(146c) Machine Learning Techniques Applied to Classical Product Properties | AIChE

(146c) Machine Learning Techniques Applied to Classical Product Properties

In recent years, the increasing integration of the Internet of Things into production industry is at the genesis of a new digital industrial revolution known as Industry 4.0 [1]. The core component of Industry 4.0 is the concept of the digital twin. The main objectives of digital twin are to replace or reduce expensive, time-consuming physical experiments with rapid, inexpensive computer simulation [2].

Accurate and reliable predictive models for physicochemical properties of Hydrocracking process (HCK) products are extremely important. It can help petroleum refinery industries to save time and expansion on costly experiments. In our case, this is the main motivation to synthesize the available knowledge base of HCK process to build a digital twin capable of predicting the product properties of valuable petroleum fractions based on scientific principles. However, for the efficient execution of digital twins is it required to use the different steps of the Knowledge Discovery in Databases-process (KDD-process) [3]. That means automatic extraction of non-obvious, hidden knowledge from large volumes of data [4]. Ideally, the twin would enable:

  1. Data cleaning and preprocessing to handle:

    • missing data items by deletion or imputation approach,
    • unexpected values (variables under consideration are expected to have values within a predefined range) by expert pre-processing.
  2. Outliers Detection to identify and remove unwanted samples from data. In this work, we use the Local Outlier Factor (LOF) technique [5].
  3. Variables selection to select optimum number of variables from a large pool of variables. In the present work we applied leaps [6] and Random Forests [7] algorithms to determine suitable descriptors.
  4. Machine learning to build models that characterize the impact of different physicochemical properties of the product. For this, Linear Regression, Kriging ,Support Vector Regression , Random Forest and Gradient Boosting Machine are proposed
  5. Validation of the models using either a dedicated database or cross-validation techniques.

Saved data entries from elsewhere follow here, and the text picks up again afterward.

(* ===== verification/OpenAI.v ===== *)
(** * The OpenAI adapter (internal/provider/openai.go, compat.go)

    What the gateway sends to a provider and what it makes of the reply. The
    exchange itself is a parameter [exchange]: what [http.Client.Do] and reading
    the body yield for a request, redirects followed. The errors the standard
    library reports for an address or a document it refuses are parameters too.
    A body that breaks off does so with a read of its own, after its last byte. *)

From S2P Require Import Prelude GoStrings GoTime GoFloat GoFormat ApiErr StoreTypes Json Provider Breaker Catalog Resolve Dispatch Server Admin Chat.

#[local] Open Scope Z_scope.
#[local] Open Scope stdpp_scope.

(** ** HTTP, as the client sees it *)

Record HttpRequest := {
  ht_Method : string;
  ht_URL : string;
  ht_Header : gmap string string;
  ht_Body : option string
}.

Inductive HttpReply :=
  | Unreachable (e : error)
  | Replied (status : Z) (header : gmap string string) (body : string) (broken : option error).

(** [io.ReadAll(io.LimitReader(body, limit))] *)
Definition ReadAll (limit : Z) (body : string) (broken : option error) : string * option error :=
  if limit <=? Z.of_nat (String.length body) then (str_take (Z.to_nat limit) body, None) else (body, broken).

(** ** Decoding *)

Definition decode_float (cur : f64) (v : json) : f64 * bool :=
  match v with
  | JNum lit => match ParseFloat lit with Some f => (f, true) | None => (cur, false) end
  | JNull => (cur, true)
  | _ => (cur, false)
  end.

(** One element of [modelsResponse.Data]. *)
Record listed := {
  ls_ID : string;
  ls_OwnedBy : string;
  ls_ContextWindow : Z;
  ls_ContextLength : Z;
  ls_MaxOutputTokens : Z;
  ls_InputCost : f64;
  ls_OutputCost : f64
}.

Definition nothing_listed : listed :=
  {| ls_ID := ""; ls_OwnedBy := ""; ls_ContextWindow := 0; ls_ContextLength := 0; ls_MaxOutputTokens := 0;
     ls_InputCost := fzero; ls_OutputCost := fzero |}.

Section adapter.
Context `{Unicode} `{JsonCodec}.

Definition listed_field (acc : listed * bool) (kv : string * json) : listed * bool :=
  let '(l, ok) := acc in
  let '(k, v) := kv in
  let mk id own win len out inp outp :=
    {| ls_ID := id; ls_OwnedBy := own; ls_ContextWindow := win; ls_ContextLength := len; ls_MaxOutputTokens := out;
       ls_InputCost := inp; ls_OutputCost := outp |} in
  let '(id, own, win, len) := (ls_ID l, ls_OwnedBy l, ls_ContextWindow l, ls_ContextLength l) in
  let '(out, inp, outp) := (ls_MaxOutputTokens l, ls_InputCost l, ls_OutputCost l) in
  if EqualFold k "id" then
    let '(x, fine) := decode_string id v in (mk x own win len out inp outp, ok && fine)
  else if EqualFold k "owned_by" then
    let '(x, fine) := decode_string own v in (mk id x win len out inp outp, ok && fine)
  else if EqualFold k "context_window" then
    let '(x, fine) := decode_int win v in (mk id own x len out inp outp, ok && fine)
  else if EqualFold k "context_length" then
    let '(x, fine) := decode_int len v in (mk id own win x out inp outp, ok && fine)
  else if EqualFold k "max_output_tokens" then
    let '(x, fine) := decode_int out v in (mk id own win len x inp outp, ok && fine)
  else if EqualFold k "input_cost_per_mtok" then
    let '(x, fine) := decode_float inp v in (mk id own win len out x outp, ok && fine)
  else if EqualFold k "output_cost_per_mtok" then
    let '(x, fine) := decode_float outp v in (mk id own win len out inp x, ok && fine)
  else (l, ok).

Definition decode_listed (v : json) : listed * bool :=
  match v with
  | JObj fields => foldl listed_field (nothing_listed, true) fields
  | JNull => (nothing_listed, true)
  | _ => (nothing_listed, false)
  end.

(** The field "data"; given twice, the later one stands. *)
Definition models_field (acc : list listed * bool) (kv : string * json) : list listed * bool :=
  if EqualFold kv.1 "data" then
    match kv.2 with
    | JArr items => let ms := decode_listed <$> items in (ms.*1, acc.2 && forallb snd ms)
    | JNull => ([], acc.2)
    | _ => (acc.1, false)
    end
  else acc.

(** [json.Unmarshal] into [modelsResponse] *)
Definition modelsResponse (body : string) : option (list listed) :=
  match Unmarshal body with
  | Some (JObj fields) =>
      let '(ms, ok) := foldl models_field ([], true) fields in if ok : bool then Some ms else None
  | Some JNull => Some []
  | _ => None
  end.

(** [usageEnvelope] and [extractUsage] *)
Definition extractUsage (body : string) : option Usage :=
  match Unmarshal body with
  | Some (JObj fields) =>
      let '(u, ok) := foldl sse_field (None, true) fields in if ok : bool then u else None
  | _ => None
  end.

(** ** The adapters *)

(** The OpenAI adapter with its body ceiling, and the same under a vendor's
    name. *)
Inductive Adapter :=
  | OpenAI (maxResponseBytes : Z)
  | Compat (kind : string) (maxResponseBytes : Z).

Definition Kind (a : Adapter) : string :=
  match a with OpenAI _ => KindOpenAI | Compat kind _ => kind end.

Definition maxResponseBytes (a : Adapter) : Z := match a with OpenAI n | Compat _ n => n end.

Definition userAgent : string := "CogniGate/1.0 (+https://github.com/Life-Experimentalist/CogniGate)".

Definition authorize (cred : Credential) (h : gmap string string) : gmap string string :=
  let h := if bool_decide (cr_APIKey cred = "") then h
           else <["Authorization" := "Bearer " +:+ cr_APIKey cred]> h in
  <["User-Agent" := userAgent]> h.

Section exchange.
Context `{NetUrl} (url_error json_error : string → error).

(** [http.NewRequestWithContext] *)
Definition NewRequest (method url : string) (body : option string) : res error HttpRequest :=
  match url_Parse url with
  | None => Err (url_error url)
  | Some _ => Ok {| ht_Method := method; ht_URL := url; ht_Header := ∅; ht_Body := body |}
  end.

Definition with_header (r : HttpRequest) (h : gmap string string) : HttpRequest :=
  {| ht_Method := ht_Method r; ht_URL := ht_URL r; ht_Header := h; ht_Body := ht_Body r |}.

Definition list_models : message := text "list models: %w".

Definition model_of (l : listed) : Model :=
  {| m_ID := ls_ID l; m_Provider := "";
     m_ContextWindow := if ls_ContextWindow l =? 0 then ls_ContextLength l else ls_ContextWindow l;
     m_MaxOutputTokens := ls_MaxOutputTokens l; m_Capabilities := inferCapabilities (ls_ID l);
     m_InputCostPerMTok := ls_InputCost l; m_OutputCostPerMTok := ls_OutputCost l; m_Deprecated := false |}.

(** [OpenAI.ListModels] past the exchange *)
Definition read_listing (max : Z) (reply : HttpReply) : res error (list Model) :=
  match reply with
  | Unreachable e => Err (ErrWrap list_models e)
  | Replied status _ body broken =>
      let '(body, err) := ReadAll max body broken in
      match err with
      | Some e => Err (ErrWrap list_models e)
      | None =>
          if negb (status =? 200) then
            if (status =? 401) || (status =? 403)
            then Err (ErrText (Msgf "list models: the provider rejected this key (%d)" [FInt status]))
            else Err (ErrText (Msgf "list models: upstream returned %d" [FInt status]))
          else match modelsResponse body with
               | None => Err (ErrWrap (text "list models: malformed catalog response: %w") (json_error body))
               | Some data => Ok (model_of <$> List.filter (λ l, negb (bool_decide (ls_ID l = ""))) data)
               end
      end
  end.

(** Its request. *)
Definition listing_request (cred : Credential) : res error HttpRequest :=
  match NewRequest "GET" (joinURL (cr_BaseURL cred) "/models") None with
  | Err e => Err e
  | Ok req => Ok (with_header req (authorize cred (ht_Header req)))
  end.

(** [OpenAI.ListModels], and [Compat.ListModels] over it *)
Definition ListModels (exchange : HttpRequest → HttpReply) (a : Adapter) (cred : Credential) :
    res error (list Model) :=
  let listing :=
    match listing_request cred with
    | Err e => Err e
    | Ok req => read_listing (maxResponseBytes a) (exchange req)
    end in
  match a with OpenAI _ => listing | Compat _ _ => Compat_ListModels listing end.

(** The request of [OpenAI.Do]. *)
Definition post_request (cred : Credential) (r : Request) : res error HttpRequest :=
  match NewRequest "POST" (joinURL (cr_BaseURL cred) (rq_Path r)) (Some (rq_Body r)) with
  | Err e => Err e
  | Ok req =>
      let h := <["Content-Type" := "application/json"]> (authorize cred (ht_Header req)) in
      Ok (with_header req (if rq_Stream r then <["Accept" := "text/event-stream"]> h else h))
  end.

Definition failed (f : FailureKind) (status latency : Z) : Response :=
  {| rs_StatusCode := status; rs_Header := None; rs_Body := ""; rs_Usage := None; rs_Failure := f;
     rs_Latency := latency |}.

(** [OpenAI.Do] past the exchange: what it returns, and the live body it hands
    up with a stream. *)
Definition read_reply (max : Z) (streaming : bool) (latency : Z) (reply : HttpReply) :
    DoResult * option (string * option error) :=
  match reply with
  | Unreachable e => ((Some (failed FailTransport 0 latency), Some (ErrWrap (text "upstream unreachable: %w") e)), None)
  | Replied status header body broken =>
      let kind := Classify status in
      if negb (bool_decide (kind = FailNone)) then
        ((Some {| rs_StatusCode := status; rs_Header := Some header; rs_Body := (ReadAll (64 * 1024) body broken).1;
                  rs_Usage := None; rs_Failure := kind; rs_Latency := latency |}, None), None)
      else if streaming then
        ((Some {| rs_StatusCode := status; rs_Header := Some header; rs_Body := ""; rs_Usage := None;
                  rs_Failure := FailNone; rs_Latency := latency |}, None), Some (body, broken))
      else
        match ReadAll (wrap64 (max + 1)) body broken with
        | (_, Some e) =>
            ((Some (failed FailTransport 0 latency), Some (ErrWrap (text "reading upstream body: %w") e)), None)
        | (body, None) =>
            if max <? Z.of_nat (String.length body)
            then ((Some (failed FailServer status latency), Some ErrResponseTooLarge), None)
            else ((Some {| rs_StatusCode := status; rs_Header := Some header; rs_Body := body;
                           rs_Usage := extractUsage body; rs_Failure := FailNone; rs_Latency := latency |}, None), None)
        end
  end.

(** [OpenAI.Do] *)
Definition Adapter_Do (exchange : HttpRequest → HttpReply) (a : Adapter) (cred : Credential) (r : Request)
    (latency : Z) : DoResult * option (string * option error) :=
  match post_request cred r with
  | Err e => ((None, Some e), None)
  | Ok req => read_reply (maxResponseBytes a) (rq_Stream r) latency (exchange req)
  end.

(** What the catalog's poll makes of a listing: the models, or the text of the
    error. *)
Definition polled (exchange : HttpRequest → HttpReply) (a : Adapter) (cred : Credential) :
    res message (list Model) :=
  match ListModels exchange a cred with Ok models => Ok models | Err e => Err (error_text e) end.
End exchange.
End adapter.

The proposed twin was tested to predict the specific gravity of the vacuum gasoil (VGO), diesel and heavy naphtha cuts in Mild HCK (process that uses low to intermediary pressures and relatively low conversions). The results from this work will be presented. Results are promising but many unforeseen difficulties had to be addressed.

In the future, the proposed framework can also be used to predict other properties (cetane number, sulphur and nitrogen content, etc.) with several process (High Pressure Hydrocracking, FCC …). Furthermore, this type of methodology is also extended to predict industrial deactivation.


[1] F. Shrouf, J. Ordieres, G. Miragliotta. Smart factories in Industry 4.0: A review of the concept and of energy management approached in production based on the Internet of Things paradigm. 2014 IEEE International Conference on Industrial Engineering and Engineering Management, 2014, 697-701.

[2] Grieves M., Vickers J. Digital Twin: Mitigating Unpredictable, Undesirable Emergent Behavior in Complex Systems, in Transdisciplinary Perspectives on Complex Systems: New Findings and Approaches. Éd. F.-J. Kahlen, S. Flumerfelt, A. Alves. Springer International Publishing, Cham, 2017, 85-113.

[3] Schuh G., Rudolf S., Riesener M., others. Design for Industrie 4.0. 2016 14th International Design Conference, 1387-1396.

[4] Fayyad U., Piatetsky-Shapiro G., Smyth P. The KDD Process for Extracting Useful Knowledge from Volumes of Data, Commun. ACM, 1996, 39, 11, 27-34. DOI: 10.1145/240455.240464.

[5] Ding H., Ding K., Zhang J., Wang Y., Gao L., Li Y., Chen F., Shao Z., Lai W. Local outlier factor-based fault detection and evaluation of photovoltaic system, Solar Energy, 2018, 164, 139-148. DOI: 10.1016/j.solener.2018.01.049.

[6] Feorge M. Furnival, Robert W. Wilson. Regressions by Leaps and Bounds, 16, 1974.

[7] Genuer R., Poggi J.-M., Tuleau-Malot C., Villa-Vialaneix N. Random Forests for Big Data, Big Data Research, 2017, 9, 28-46. DOI: 10.1016/j.bdr.2017.07.003.